Takeaways from our webinar on soy and beef traceability and compliance with the EU Deforestation Regulation
As part of the Chain Reaction Research consortium, AidEnvironment co-organized a webinar on Thursday, December 1, dedicated to the findings of two recently-published reports, assessing the EU Deforestation Regulation and its impacts on stakeholders within Brazilian cattle and soy supply chains. The webinar had a total of 153 attendees joining from 24 countries. The attendees represented a diverse pool of organizations, including academic institutions, industry groups, non-governmental and civil society organizations, financial institutions, and UN agencies.
The reports focused specifically on Brazil because the country is the largest EU supplier of several key soy, beef, and leather products and derivatives that will be covered by the EU Deforestation Regulation. Brazil is therefore a country where the impact of the upcoming EU Regulation will likely be significant.
In the first report, focused on the traceability of soy and cattle products up to the plot(s) of land used for production. The main findings are that there are good opportunities and feasible options to expand traceability to the entirety of soy and cattle supply chains. Specifically, there are already zero-deforestation agreements in place that include traceability; public data available to facilitate product tracing; and several large industry players, in both the soy and cattle sectors, have already made commitments to and are currently working towards full traceability. Nonetheless, it was also emphasized that traceability is still a work in progress in these supply chains and that important gaps still need to be addressed. Indirect supply streams and the complex architecture of soy and cattle supply chains pose challenges to traceability, in addition to existing limitations of the data and tracing methods that are currently available. In the case of soy, the existence of different national vegetation protection requirements for properties in the Amazon and the Cerrado also creates extra hurdles to traceability and adds to this mix.
The webinar then covered a more concrete discussion of the EU Deforestation Regulation’s impact on Brazil’s three largest meatpackers: JBS, Minerva, and Marfrig. Looking at the deforestation footprint of these large meatpackers, the second report found that these companies would not be compliant with the requirements of the EU Regulation. We found that potentially 65,969 hectares of Amazon and 6,694 hectares of Cerrado vegetation were converted since the Regulation’s expected cut-off date of 31 December 2020, through the research sample of 12,461 direct and 26,572 indirect suppliers of the three meatpackers. This indicates that JBS, Marfrig, and Minerva cannot guarantee compliance with the upcoming EU law since they currently do not fully monitor their indirect suppliers, and their deadlines for doing so are out of pace with the Regulation (2025 for Marfrig supply from the Amazon and 2030 for supply from Cerrado; 2030 for Minerva; and 2035 for JBS). Moreover, JBS and Minerva only monitor illegal deforestation, which is insufficient under the EU Regulation because it will also include legal deforestation.

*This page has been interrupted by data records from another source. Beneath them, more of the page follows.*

Definition generate_regular_latlon (rules : GridRulesParams) : result UnstructuredMesh :=
  do! validate_bbox rules then
  do! validate_resolution rules then
  let! ni := floor_size (ddiv (dsub (max_x rules) (min_x rules)) (r_x rules)) in
  let! nj := floor_size (ddiv (dsub (max_y rules) (min_y rules)) (r_y rules)) in
  do! throw_if ((ni =? 0) || (nj =? 0)) invalid_argument then
  fill_regular ni nj (fun i j => Ok (latlon_node rules i j)).

Definition generate_gaussian_regular (rules : GridRulesParams) : result UnstructuredMesh :=
  do! validate_gaussian_n rules then
  let N := to_i32 (gaussian_n rules) in
  let! n_lat := arith I32 (2 * N) in
  let! n_lon := arith I32 (4 * N) in
  let n_lat := to_u64 n_lat in
  let n_lon := to_u64 n_lon in
  let! gauss_lats := compute_gaussian_latitudes N in
  let! lat_bounds := latitude_bounds gauss_lats n_lat in
  let dlon := ddiv c360 (of_int n_lon) in
  fill_regular n_lon n_lat (fun i j =>
    let! lat := read lat_bounds j in
    Ok (dmul (of_int i) dlon, lat)).

(** ** Reduced grids *)

Definition octahedral_nlon_per_lat (N : Z) : result (list Z) :=
  let! n := arith I32 (2 * N) in
  let n_lat := to_u64 n in
  let! nlons := new_vector n_lat 0 in
  for_each (seq 0 (Z.to_nat N)) (fun j nlons =>
    let! nlon := arith I32 (20 + 4 * Z.of_nat j) in
    let! nlons := write nlons (Z.of_nat j) nlon in
    write nlons (2 * N - 1 - Z.of_nat j) nlon) nlons.

(** The linear scan: the circle of a cell and its place there. *)
Fixpoint find_circle (fuel : nat) (nlons : list Z) (j remaining : Z) : result (Z * Z) :=
  match fuel with
  | O => Ok (j, remaining)
  | S fuel =>
      let! n := read nlons j in
      if to_u64 n <=? remaining then find_circle fuel nlons (j + 1) (remaining - to_u64 n) else Ok (j, remaining)
  end.

Definition reduced_cell (nlons : list Z) (lat_bounds : list double) (n_lat : Z) (c : nat) (s : View2 * (list Z * list Z))
    : result (View2 * (list Z * list Z)) :=
  let '(coords, (offsets, indices)) := s in
  let! '(j, i) := find_circle (Z.to_nat n_lat) nlons 0 (Z.of_nat c) in
  let! nlon_j := read nlons j in
  let dlon := ddiv c360 (of_int (to_u64 nlon_j)) in
  let lon_lo := dmul (of_int i) dlon in
  let lon_hi := dmul (of_int (i + 1)) dlon in
  let! lat_hi := read lat_bounds j in
  let! lat_lo := read lat_bounds (j + 1) in
  let node_base := to_u64 (Z.of_nat c * 4) in
  let! coords := write2 coords (node_base + 0) 0 lon_lo in
  let! coords := write2 coords (node_base + 0) 1 lat_hi in
  let! coords := write2 coords (node_base + 1) 0 lon_hi in
  let! coords := write2 coords (node_base + 1) 1 lat_hi in
  let! coords := write2 coords (node_base + 2) 0 lon_hi in
  let! coords := write2 coords (node_base + 2) 1 lat_lo in
  let! coords := write2 coords (node_base + 3) 0 lon_lo in
  let! coords := write2 coords (node_base + 3) 1 lat_lo in
  let! offsets := write offsets (Z.of_nat c) (to_index (Z.of_nat c * 4)) in
  let! indices := put_quad indices (to_u64 (Z.of_nat c * 4)) (to_index (node_base + 0)) (to_index (node_base + 1))
    (to_index (node_base + 2)) (to_index (node_base + 3)) in
  Ok (coords, (offsets, indices)).

Definition generate_gaussian_reduced (rules : GridRulesParams) : result UnstructuredMesh :=
  do! validate_gaussian_n rules then
  let N := to_i32 (gaussian_n rules) in
  let! n := arith I32 (2 * N) in
  let n_lat := to_u64 n in
  let! gauss_lats := compute_gaussian_latitudes N in
  let! nlons := octahedral_nlon_per_lat N in
  let! total_nodes := for_each (seq 0 (Z.to_nat n_lat)) (fun j total => let! n := read nlons (Z.of_nat j) in Ok (to_u64 (total + to_u64 n))) 0 in
  let n_cells := total_nodes in
  let n_mesh_nodes := to_u64 (n_cells * 4) in
  let! lat_bounds := latitude_bounds gauss_lats n_lat in
  let coords := mkView2 (Z.to_nat n_mesh_nodes) 2 (zeros (n_mesh_nodes * 2)) in
  let! '(coords, (offsets, indices)) := for_each (range_order (Z.to_nat n_cells)) (reduced_cell nlons lat_bounds n_lat)
    (coords, (zero_indices (n_cells + 1), zero_indices (n_cells * 4))) in
  let! offsets := write offsets n_cells (to_index (n_cells * 4)) in
  Ok (new_mesh coords offsets indices SphericalDeg).

(** ** Projected grids *)

(** The centers in the space of the projection, row by row. *)
Definition projected_buffers (rules : GridRulesParams) (ni nj : Z) : BufferViews :=
  let points := (fun k => (Z.of_nat k mod ni, Z.of_nat k / ni)) <$> seq 0 (Z.to_nat (ni * nj)) in
  let xs := (fun '(i, _) => dadd (min_x rules) (dmul (dadd (of_int i) half) (r_x rules))) <$> points in
  let ys := (fun '(_, j) => dadd (min_y rules) (dmul (dadd (of_int j) half) (r_y rules))) <$> points in
  mkBuffers (mkSpan (Some xs) (length xs)) (mkSpan (Some ys) (length ys)) no_view no_view no_view2 no_view no_view no_view no_view ni nj.

Definition generate_projected `{!AxisBuild} (rules : GridRulesParams) : PJ UnstructuredMesh :=
  do* pj_lift (validate_bbox rules) then
  do* pj_lift (validate_resolution rules) then
  do* pj_lift (throw_if (is_empty (rule_proj_string rules)) invalid_argument) then
  match axis_proj with
  | None => pj_throw invalid_argument
  | Some proj =>
      let* ni := pj_lift (floor_size (ddiv (dsub (max_x rules) (min_x rules)) (r_x rules))) in
      let* nj := pj_lift (floor_size (ddiv (dsub (max_y rules) (min_y rules)) (r_y rules))) in
      do* pj_lift (throw_if ((ni =? 0) || (nj =? 0)) invalid_argument) then
      let* grid := build_with_proj (rule_proj_string rules) (projected_buffers rules ni nj) in
      pj_lift (let! '(m, _) := to_unstructured grid in Ok m)
  end.

Definition generate `{!AxisBuild} (rules : GridRulesParams) : PJ UnstructuredMesh :=
  let kind := rule_kind rules in
  if String.eqb kind "RegularLatLon" then pj_lift (generate_regular_latlon rules)
  else if String.eqb kind "GaussianRegular" then pj_lift (generate_gaussian_regular rules)
  else if String.eqb kind "GaussianReduced" then pj_lift (generate_gaussian_reduced rules)
  else if String.eqb kind "Projected" then generate_projected rules
  else pj_throw invalid_argument.
End Generators.

(** * Specification *)

Section Reference.
Context `{!Libm}.

(** North to south, the southern half the mirror image of the northern. *)
Definition rule_latitudes (N : nat) : list double :=
  let north := northern_latitude (2 * N) <$> seq 0 N in north ++ reverse (SFopp <$> north).

(** Halfway between the circles, and the poles. *)
Definition circle_bounds (lats : list double) : list double :=
  pole :: ((fun j => dmul half (dadd (lats !!! (j - 1)%nat) (lats !!! j))) <$> seq 1 (length lats - 1)) ++ [SFopp pole].
End Reference.

(** A grid of [ni] by [nj] quadrilaterals with nodes given by column and row. *)
Definition regular_mesh (ni nj : Z) (node : Z -> Z -> double * double) : UnstructuredMesh :=
  let n := Z.to_nat (ni * nj) in
  new_mesh (coords_view (Z.to_nat ((ni + 1) * (nj + 1))) (fun k => node (Z.of_nat k mod (ni + 1)) (Z.of_nat k / (ni + 1))))
    (quad_offsets n) (quad_indices (grid_quad (Z.to_nat ni)) n) SphericalDeg.

(** Circle [j] from the pole has [20 + 4 j] points. *)
Definition octahedral (N : nat) : list nat :=
  let north := (fun j => 20 + 4 * j)%nat <$> seq 0 N in north ++ reverse north.

(** The corners of a point of a reduced grid: its share of the circle, between the bounds. *)
Definition reduced_corner (bounds : list double) (nlon j i k : nat) : double * double :=
  let dlon := ddiv c360 (of_int (Z.of_nat nlon)) in
  let lon_lo := dmul (of_int (Z.of_nat i)) dlon in
  let lon_hi := dmul (of_int (Z.of_nat i + 1)) dlon in
  let lat_hi := bounds !!! j in
  let lat_lo := bounds !!! S j in
  match k with
  | 0%nat => (lon_lo, lat_hi)
  | 1%nat => (lon_hi, lat_hi)
  | 2%nat => (lon_hi, lat_lo)
  | _ => (lon_lo, lat_lo)
  end.

Definition reduced_node (sizes : list nat) (bounds : list double) (k : nat) : double * double :=
  let '(j, i) := ring_of sizes (k / 4)%nat in reduced_corner bounds (sizes !!! j) j i (k mod 4).

Definition own_quad (c : nat) : list Z := let b := 4 * Z.of_nat c in [b; b + 1; b + 2; b + 3].

Definition reduced_mesh (sizes : list nat) (bounds : list double) : UnstructuredMesh :=
  let n := sum_list sizes in
  new_mesh (coords_view (4 * n) (reduced_node sizes bounds)) (quad_offsets n) (quad_indices own_quad n) SphericalDeg.

(** * Lemmas *)

(** ** Vectors *)

Lemma new_vector_ok {A} n (x : A) : n < 2 ^ 60 -> new_vector n x = Ok (replicate (Z.to_nat n) x).
Proof. intros Hn. unfold new_vector. by rewrite (proj2 (Z.leb_gt _ _)). Qed.

(** A loop that fills a vector from both ends. *)
Lemma mirror_filled {A} (g h : nat -> A) N body (l0 : list A) : length l0 = (2 * N)%nat ->
  (forall i l, (i < N)%nat -> length l = (2 * N)%nat ->
    body i l = (let! l := write l (Z.of_nat i) (g i) in write l (2 * Z.of_nat N - 1 - Z.of_nat i) (h i))) ->
  for_each (seq 0 N) body l0 = Ok ((g <$> seq 0 N) ++ reverse (h <$> seq 0 N)).
Proof.
  intros Hl Hb. set (target := (g <$> seq 0 N) ++ reverse (h <$> seq 0 N)).
  assert (Ht : length target = (2 * N)%nat) by (unfold target; rewrite length_app, length_reverse, !length_fmap, length_seq; lia).
  assert (T1 : forall i, (i < N)%nat -> target !! i = Some (g i)).
  { intros i Hi. unfold target. rewrite lookup_app_l by (rewrite length_fmap, length_seq; lia). by rewrite list_lookup_fmap, lookup_seq_lt. }
  assert (T2 : forall i, (i < N)%nat -> target !! (2 * N - 1 - i)%nat = Some (h i)).
  { intros i Hi. unfold target. rewrite lookup_app_r by (rewrite length_fmap, length_seq; lia). rewrite length_fmap, length_seq.
    rewrite reverse_lookup by (rewrite length_fmap, length_seq; lia). rewrite list_lookup_fmap, length_fmap, length_seq, lookup_seq_lt by lia.
    cbn. do 2 f_equal. lia. }
  destruct (for_each_keys (fun l : list A => length l = (2 * N)%nat) (fun k l => l !! k = target !! k)
    (fun i k => k = i \/ k = (2 * N - 1 - i)%nat) (seq 0 N) body l0) as (l & E & HP & Hd & _); [|done|].
  - intros i l Hi Hl'. apply elem_of_seq in Hi. rewrite Hb by (done || lia).
    rewrite !write_in_bounds by lia. cbn [bind]. rewrite write_in_bounds by (rewrite length_insert; lia).
    rewrite Nat2Z.id. replace (Z.to_nat (2 * Z.of_nat N - 1 - Z.of_nat i)) with (2 * N - 1 - i)%nat by lia.
    eexists. split; [done|]. split; [by rewrite !length_insert|]. split.
    + intros k [->| ->].
      * rewrite list_lookup_insert_ne by lia. by rewrite list_lookup_insert_eq, T1 by lia.
      * by rewrite list_lookup_insert_eq, T2 by (rewrite ?length_insert; lia).
    + intros k Hk. destruct (decide (k = (2 * N - 1 - i)%nat)) as [->|N1]; [by rewrite list_lookup_insert_eq, T2 by (rewrite ?length_insert; lia)|].
      rewrite list_lookup_insert_ne by done. destruct (decide (k = i)) as [->|N2]; [by rewrite list_lookup_insert_eq, T1 by lia|].
      by rewrite list_lookup_insert_ne.
  - rewrite E. f_equal. apply list_eq. intros k. destruct (decide (k < 2 * N)%nat) as [Hk|Hk].
    + destruct (decide (k < N)%nat); [apply (Hd k); [apply elem_of_seq; lia|by left]|].
      apply (Hd (2 * N - 1 - k)%nat); [apply elem_of_seq; lia|right; lia].
    + rewrite !lookup_ge_None_2; [done| |]; lia.
Qed.

Section Lemmas.
Context `{!ParallelFor, !Libm}.

Lemma latitudes_spec N : 0 < N < 2 ^ 28 -> compute_gaussian_latitudes N = Ok (rule_latitudes (Z.to_nat N)).
Proof.
  intros Hn. unfold compute_gaussian_latitudes. rewrite arith_ok by (cbn [imin imax]; lia). cbn [bind].
  rewrite to_u64_id, new_vector_ok by lia. cbn [bind]. unfold rule_latitudes. rewrite <- list_fmap_compose.
  replace (Z.to_nat (2 * N)) with (2 * Z.to_nat N)%nat by lia.
  apply (mirror_filled (northern_latitude (2 * Z.to_nat N)) (SFopp ∘ northern_latitude (2 * Z.to_nat N))); [by rewrite length_replicate|].
  intros i l Hi Hl. by rewrite Z2Nat.id by lia.
Qed.

Lemma rule_latitudes_length N : length (rule_latitudes N) = (2 * N)%nat.
Proof. unfold rule_latitudes. rewrite length_app, length_reverse, !length_fmap, length_seq. lia. Qed.

Lemma circle_bounds_length lats : (0 < length lats)%nat -> length (circle_bounds lats) = S (length lats).
Proof. intros Hl. unfold circle_bounds. cbn [length]. rewrite length_app, length_fmap, length_seq. cbn. lia. Qed.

The reports addressed in this webinar have drawn attention from the media. Brazilian news website ((o))eco, one of the biggest environmental news outlets in Brazil, has published an article based on the report findings, emphasizing that the large meatpackers assessed would not be compliant with the EU Regulation. This law, proposed by the European Commission in November 2021, has been under negotiation for the last few months and its adoption is likely happening soon given the political agreement that was reached last Tuesday.